From Deseret News archives:
Iran supreme leader warns opposition to back down
TEHRAN, Iran — Iran's supreme leader issued a tough warning Monday to the opposition to back down after a pro-reform former president called for a referendum on the government's legitimacy, a sign of the movement's growing boldness in challenging the country's clerical rulers.
The exchanges between the opposition on one side and Supreme Leader Ayatollah Ali Khamenei and his core of hard-line clerical supporters on the others appeared to be heating up, reflecting how the monthlong conflict over Iran's disputed presidential election is entering a new level — a struggle within the leadership itself.
The opposition has been energized by a show of support last week from former President Akbar Hashemi Rafsanjani, a key figure within the ruling clerical hierarchy. On Monday, opposition leader Mir Hossein Mousavi made some of his harshest comments yet at hard-liners and, implicitly, Khamenei himself.

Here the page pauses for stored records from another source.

(* ===== verification/Phase14Theorems.v ===== *)
(** * Properties of the five-minute engine *)
From S2P Require Import Prelude Decimal DecimalFacts Text Dataset Costs Phase14 Phase14Facts.
From stdpp Require Import sorting.
From S2P Require Sample.
Open Scope list_scope.
Open Scope Z_scope.

(** The relative strength index lies between 0 and 100 for every series of prices,
    although each of its operations rounds to 40 digits. *)
Theorem rsi_bounds values o r : op_indicator o = RSI -> 1 <= op_period o ->
  indicator values o = Ok (Some r) -> (0 <= dval r <= 100)%Q.
Proof.
  intros Ho Hp. unfold indicator. destruct (if _ : bool then _ else _) as [|v l]; [done|].
  rewrite Ho. by apply rsi_range.
Qed.

(** The completeness report is empty exactly when the candles are the five-minute
    instants of the sessions. *)
Theorem quality_empty s : quality s = ([], []) <->
  forall t, t ∈ b_start <$> sr_bars s <->
    exists d, d ∈ sr_sessions s /\ t ∈ grid FIVE (ds_start d) (ds_end d).
Proof. apply quality_complete. Qed.

(** C18. Every trade of a simulation enters, at the open plus slippage, on the bar after
    one on whose close every condition of the strategy crossed; it stays inside one session
    and exits at the first bar that reaches its stop (at the open when that is below it),
    else its target, else the end of the session; entries respect the order ceiling and
    the liquidity rule; the fees of both sides are those of the tariff and the net result
    is what they leave; trades never overlap; and the metrics are those of the trades. *)
Theorem simulate_trades s0 series strategy settings tariff sim : series_validate s0 = Ok series ->
  simulate series strategy settings tariff = Ok sim ->
  exists slip, pdiv (se_slippage_bps settings) (dZ 10000) = Ok slip /\
    Forall (trade_ok strategy settings tariff slip (by_start (sr_bars series)) (sr_sessions series)) (sm_trades sim) /\
    StronglySorted (fun t u => t_exit_at t <= t_signal_at u) (sm_trades sim) /\
    metrics_ok (sm_trades sim) (se_capital settings) (sm_metrics sim).
Proof.
  intros Hv E. destruct (wp_elim _ _ _ _ (wp_simulate_five s0 series strategy settings tariff Hv) E)
    as (_ & slip & H1 & H2 & H3 & H4).
  exists slip. split; [done|]. split; [done|]. split; [done|]. by eapply metrics_spec.
Qed.

(** A simulation of a validated series fails only for its documented reasons; in
    particular no candle is ever missing while it runs. *)
Theorem simulate_errors s0 series strategy settings tariff e : series_validate s0 = Ok series ->
  simulate series strategy settings tariff = Err e ->
  simulation_error e \/ e = ValueError "INCOMPLETE_OR_OUT_OF_SESSION_DATA" \/
  e = ValueError "CORPORATE_ACTION_REVIEW_REQUIRED".
Proof. intros Hv E. exact (wp_error _ _ _ _ (wp_simulate_five s0 series strategy settings tariff Hv) E). Qed.

(** The trades entered in an interval. *)
Definition entered (a b : Z) (trades : list Trade) : list Trade :=
  List.filter (fun t => (a <=? t_entry_at t) && (t_entry_at t <? b)) trades.

(** What a fold, and the whole period, must meet. *)
Record fold_stable (p : Policy) (f : Metrics) : Prop := {
  fs_trades : po_min_fold_trades p <= m_trades f;
  fs_expectancy : (0 < dval (m_expectancy f))%Q;
  fs_win_rate : (dval (po_min_fold_win_rate p) <= dval (m_win_rate f))%Q;
  fs_drawdown : (dval (m_drawdown f) <= dval (po_max_drawdown p))%Q
}.
Record period_good (p : Policy) (m : Metrics) : Prop := {
  pg_trades : po_min_oos_trades p <= m_trades m /\ m_trades m <> 0;
  pg_win_rate : (dval (po_min_win_rate p) <= dval (m_win_rate m))%Q;
  pg_expectancy : (0 < dval (m_expectancy m))%Q;
  pg_drawdown : (dval (m_drawdown m) <= dval (po_max_drawdown p))%Q
}.
Lemma fold_unstable_spec p f : fold_unstable p f = false <-> fold_stable p f.
Proof.
  unfold fold_unstable. rewrite !orb_false, Z.ltb_ge, dleb_false, !dltb_false, dval_Z. change (inject_Z 0) with 0%Q.
  split; [intros [[[H1 H2] H3] H4]; by split|by intros [H1 H2 H3 H4]].
Qed.

(** C20. The folds are at least three consecutive intervals that begin with the period, and
    each trade of the period counts in exactly one of them; the metrics are those of the
    trades of the period and of each interval; and the strategy qualifies exactly when the
    period meets every threshold with a significance that is not in doubt, and every fold
    has enough trades, a positive expectancy, the win rate and the drawdown of the policy. *)
Theorem qualify_sound uncertain trades capital oos boundaries p q :
  qualify uncertain trades capital oos boundaries p = Ok q ->
  let period := entered oos (default 0 (last boundaries)) trades in
  let folds := zip boundaries (tail boundaries) in
  (3 <= length folds)%nat /\ head boundaries = Some oos /\
  metrics_ok period capital (q_out_of_sample q) /\
  Forall2 (fun f m => metrics_ok (entered f.1 f.2 period) capital m) folds (q_folds q) /\
  m_trades (q_out_of_sample q) = foldr Z.add 0 (m_trades <$> q_folds q) /\
  (q_qualified q = true <->
    period_good p (q_out_of_sample q) /\ Forall (fold_stable p) (q_folds q) /\ uncertain (q_out_of_sample q) = false).
Proof.
  unfold qualify. intros E. apply bind_Ok in E as (u & Hb & E). apply raise_if_Ok in Hb.
  cbv zeta in E. apply bind_Ok in E as (result & Er & E). apply bind_Ok in E as (folds & Ef & E).
  injection E as <-. cbn [q_qualified q_reasons q_out_of_sample q_folds].
  assert (Hfolds : Forall2 (fun f m => metrics_ok (entered f.1 f.2 (entered oos (default 0 (last boundaries)) trades)) capital m)
    (zip boundaries (tail boundaries)) folds).
  { apply mapR_Forall2 in Ef. eapply Forall2_impl; [exact Ef|]. intros [x y] m Hm. by apply metrics_spec. }
  apply orb_false in Hb as [Hb Hsorted]. apply orb_false in Hb as [Hlen Hhead].
  apply negb_false, bool_decide_eq_true in Hhead. apply negb_false in Hsorted. bool_inv. cbv zeta.
  split; [|split; [done|split; [by apply metrics_spec|split; [done|split]]]].
  - rewrite length_zip_with. destruct boundaries as [|a l]; cbn [length tail] in *; lia.
  - apply metrics_spec in Er as [-> _ _ _ _ _ _ _ _].
    destruct boundaries as [|a l]; [done|]. injection Hhead as ->. rewrite default_last in *.
    change (Z.of_nat (length (List.filter (within oos (default oos (last l))) trades)) = foldr Z.add 0 (m_trades <$> folds)).
    rewrite <- (filter_twice (within oos (default oos (last l))) trades).
    rewrite folds_partition by done. f_equal. clear -Hfolds.
    cbn [tail] in Hfolds. induction Hfolds as [|[x y] f ps fs Hf _ IH]; [done|].
    cbn [fmap list_fmap]. f_equal; [|exact IH]. by destruct Hf as [-> _ _ _ _ _ _ _ _].
  - assert (Hexp : dleb (m_expectancy result) d0 = false <-> (0 < dval (m_expectancy result))%Q) by (by rewrite dleb_false, dval_Z).
    assert (Hf : existsb (fold_unstable p) folds = false <-> Forall (fold_stable p) folds).
    { clear. induction folds as [|f l IH]; [split; [constructor|done]|]. cbn [existsb].
      rewrite orb_false, IH, Forall_cons, fold_unstable_spec. done. }
    assert (Hg : period_good p result <-> (m_trades result <? po_min_oos_trades p) = false /\ (m_trades result =? 0) = false /\
      dltb (m_win_rate result) (po_min_win_rate p) = false /\ dleb (m_expectancy result) d0 = false /\
      dltb (po_max_drawdown p) (m_drawdown result) = false).
    { rewrite Hexp, !dltb_false, Z.ltb_ge, Z.eqb_neq. split; [by intros [[]]|intros (? & ? & ? & ? & ?); by split]. }
    rewrite Hg, <- Hf. unfold is_nil, reason_if.
    destruct (m_trades result <? po_min_oos_trades p), (dltb (m_win_rate result) (po_min_win_rate p)),
      (dleb (m_expectancy result) d0), (dltb (po_max_drawdown p) (m_drawdown result)),
      (existsb (fold_unstable p) folds), (m_trades result =? 0), (uncertain result); cbn; naive_solver.
Qed.

(** ** The theorems at concrete inputs *)

Import Sample.

Definition five_run : res Simulation := simulate five_series five_strategy five_settings sample_schedule.

Lemma five_run_ok : is_ok five_run = true.
Proof. vm_compute. reflexivity. Qed.
(** The example trades once, and exits at the target. *)
Lemma five_run_trades :
  (fun sim => t_reason <$> sm_trades sim) <$> five_run = Ok [TARGET].
Proof. vm_compute. reflexivity. Qed.

Definition rsi_operand : Operand := mkOperand RSI 2 d0 0.
Lemma rsi_bounds_witness : exists r, indicator (dZ <$> [100; 102; 101; 104]) rsi_operand = Ok (Some r) /\
  (0 <= dval r <= 100)%Q.
Proof.
  assert (H : exists r, indicator (dZ <$> [100; 102; 101; 104]) rsi_operand = Ok (Some r))
    by (eexists; vm_compute; reflexivity).
  destruct H as [r E]. exists r. split; [exact E|]. apply (rsi_bounds (dZ <$> [100; 102; 101; 104]) rsi_operand r); [reflexivity|vm_compute; discriminate|exact E].
Defined.
Lemma simulate_trades_witness : exists sim, five_run = Ok sim /\
  StronglySorted (fun t u => t_exit_at t <= t_signal_at u) (sm_trades sim).
Proof.
  destruct (proj1 (is_ok_true _) five_run_ok) as [sim E]. exists sim. split; [exact E|].
  destruct (simulate_trades _ _ five_strategy five_settings sample_schedule sim five_series_valid E)
    as (slip & _ & _ & H & _). exact H.
Defined.
Definition unconfirmed : Strategy := mkStrategy "CROSS" "1" false [] LONG (cents 2) (cents 2).
Lemma simulate_errors_witness : exists e, simulate five_series unconfirmed five_settings sample_schedule = Err e /\
  (simulation_error e \/ e = ValueError "INCOMPLETE_OR_OUT_OF_SESSION_DATA" \/
   e = ValueError "CORPORATE_ACTION_REVIEW_REQUIRED").
Proof.
  assert (E : simulate five_series unconfirmed five_settings sample_schedule =
    Err (ValueError "UNCONFIRMED_OR_UNSUPPORTED_STRATEGY")) by (vm_compute; reflexivity).
  exists (ValueError "UNCONFIRMED_OR_UNSUPPORTED_STRATEGY"). split; [exact E|].
  exact (simulate_errors _ _ unconfirmed five_settings sample_schedule _ five_series_valid E).
Defined.

Definition five_policy : Policy := mkPolicy 1 0 (cents 70) (cents 50) (cents 60) 1 (cents 5).
Definition five_boundaries : list Z := (fun k => nse_combine (19990 + 10 * k) 0) <$> [0; 1; 2; 3].
Lemma qualify_sound_witness : exists q,
  (sim ← five_run; qualify (fun _ => false) (sm_trades sim) (dZ 10000) (nse_combine 19990 0) five_boundaries five_policy)
    = Ok q /\ m_trades (q_out_of_sample q) = foldr Z.add 0 (m_trades <$> q_folds q).
Proof.
  assert (H : is_ok (sim ← five_run; qualify (fun _ => false) (sm_trades sim) (dZ 10000)
    (nse_combine 19990 0) five_boundaries five_policy) = true) by (vm_compute; reflexivity).
  apply is_ok_true in H as [q E]. exists q. split; [exact E|].
  apply bind_Ok in E as (sim & _ & E). destruct (qualify_sound _ _ _ _ _ _ q E) as (_ & _ & _ & _ & H & _). exact H.
Defined.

Mousavi said they had insulted Iran's people by claiming that the anger over June 12 presidential elections that exploded into massive protests was fueled by foreigners.
"You are facing something new: an awakened nation, a nation that has been born again and is here to defend its achievements," Mousavi said during a meeting with families of those arrested in the postelection crackdown, in which he called for the detainees' release. "Arrests ... won't put an end to this problem. End this game as soon as possible and return to the nation its (arrested) sons."
Supreme Leader Khamenei, who holds final say in all state matters in Iran, has declared valid the re-election of President Mahmoud Ahmadinejad and has demanded a stop to questioning the results. Mousavi and his camp claim Ahmadinejad's win was fraudulent and that the new government he is to form next month will be illegitimate.
Khamenei's warning on Monday was clearly aimed at telling the opposition to stay in line — and at Rafsanjani, hinting that the powerful cleric was not above punishment for his stances. The speech made clear the supreme leader was digging in against any talk of a referendum on Ahmadinejad's government.
Khamenei addressed his comments to "the elite," saying they could be careful in the positions they take on the postelection dispute and not do anything that will hurt Iran's security, which he said would be "the biggest vice."
"The elite should be watchful, since they have been faced with a big test. Failing the test will cause their collapse," Khamenei told a group of officials in a speech marking a religious holiday Monday, according to state radio.
"Anybody who drives the society toward insecurity and disorder is a hated person in the view of the Iranian nation, whoever he is," Khamenei said, as Ahmadinejad and other officials sat on the floor beside him on stage.